This is one of the most enlightening books about the hidden risks of applying machine learning techniques, and particularly algorithms, in decision making. The book unveils the many potential sources of algorithmic bias, raising serious questions about the merits of machine learning algorithms and tools.
In fact, the book puts machine learning algorithms, which are meant to improve traditional statistical modeling techniques, into the proper context. This is framed by the many sources of bias, ranging from human cognitive and real-world biases, to the data scientist as statistical modeler’s own biases, to biases introduced by data and algorithm type. The field faces tough challenges ahead, for instance, making sure that an algorithm is not biased, or how to de-bias an algorithm.

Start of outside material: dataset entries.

(** [for (uint32_t i = i0; i < bound; ++i, ++user_idx) { ... }], from the
    current [user_idx]; it returns the sources and the final [user_idx].
    The fuel bounds the iterations of the model only: [class_loop_count]
    shows that [S c] is enough for the bound of a class of [c] users. *)
Fixpoint class_loop (fuel : nat) (bound : float) (cls : VideoClass) (port i user_idx : Z)
  : option (list Source * Z) :=
  match fuel with
  | O => None
  | S f =>
      if (double_of_uint32 i <? bound)%float then
        let src := {| dest_index := uint32_wrap (user_idx + 1); dest_port := port;
                      on_time := i mod 2; rate_kbps := class_rate cls |} in
        match class_loop f bound cls port (uint32_wrap (i + 1)) (uint32_wrap (user_idx + 1)) with
        | Some (l, u) => Some (src :: l, u)
        | None => None
        end
      else Some ([], user_idx)
  end.

Definition loop_fuel (c : Z) : nat := S (Z.to_nat c).

(** One region (lines 164-173 for Valencia, 175-184 for Baleares): the
    three loops share [user_idx] from 0, under [if (num_usuarios_x > 0)]. *)
Definition region_sources (port n cf ch cs : Z) : option (list Source) :=
  if (0 <? n)%Z then
    match class_loop (loop_fuel cf) (loop_bound cf) FHD port 0 0 with
    | Some (l1, u1) =>
        match class_loop (loop_fuel ch) (loop_bound ch) HD port 0 u1 with
        | Some (l2, u2) =>
            match class_loop (loop_fuel cs) (loop_bound cs) SD port 0 u2 with
            | Some (l3, _) => Some (l1 ++ l2 ++ l3)
            | None => None
            end
        | None => None
        end
    | None => None
    end
  else Some [].

Definition valencia_sources (s : UserSplit) : option (list Source) :=
  region_sources 9 (num_usuarios_valencia s) (numValFHD s) (numValHD s) (numValSD s).

Definition baleares_sources (s : UserSplit) : option (list Source) :=
  region_sources 10 (num_usuarios_baleares s) (numBalFHD s) (numBalHD s) (numBalSD s).

(** The [n] sources a loop creates from [i] and [user_idx] when nothing
    wraps: consecutive addresses, alternating on-time distributions. *)
Fixpoint sources_from (cls : VideoClass) (port i u : Z) (n : nat) : list Source :=
  match n with
  | O => []
  | S n' => {| dest_index := u + 1; dest_port := port; on_time := i mod 2;
               rate_kbps := class_rate cls |} :: sources_from cls port (i + 1) (u + 1) n'
  end.

(** ** The flow statistics, lines 196-204 *)

(** The fields of ns-3's [FlowMonitor::FlowStats] the loop reads: three
    [uint32_t] counters and two [Time] sums, as [GetSeconds()] returns
    them. *)
Record FlowStats := {
  txPackets : Z;
  rxPackets : Z;
  lostPackets : Z;
  delaySum : float;
  jitterSum : float
}.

Above all, however, the toughest challenge ahead for the field is how to eschew the decline of trust in artificial intelligence (AI) and machine learning, that is, the inability to explain data quality or the genesis of the statistical model, and the way machine-learning–based decisions should be taken into consideration and (sometimes) questioned.
The book does not assume deep mathematical knowledge or a statistics background. Wherever possible, a brief and simple introduction is used for statistical terms (for example, confidence level, linear or nonlinear model), all accompanied by nicely selected examples. The book is mainly organized into four parts, with the first one introducing the reader to the world of biases, the model development process, and machine learning. It is clear from the beginning that bias is a deeply anchored human brain feature and hard to avoid in whatever artifacts, such as statistical models analyzing the real world. Machine learning is viewed as an effective tool to develop more accurate statistical models, which are otherwise impossible to do with only human labor; however, bias can easily be inflicted and, worse, left unnoticed if all is treated as a black box.
The second part of the book is devoted to a careful categorization of all sorts of biases and their respective sources: real world, data scientists and modelers, data, and algorithms. Thankfully, not all perspectives are doom and gloom; the author devotes the last two chapters to what should be done from the user and data scientist perspectives.
The book is highly recommended to business analysts, economists, and data scientists, as well as social scientists and psychologists alike. It can also be used in postgraduate and undergraduate courses in computer science, in relation to data science degrees, and anywhere algorithms are being taught as part of a curriculum.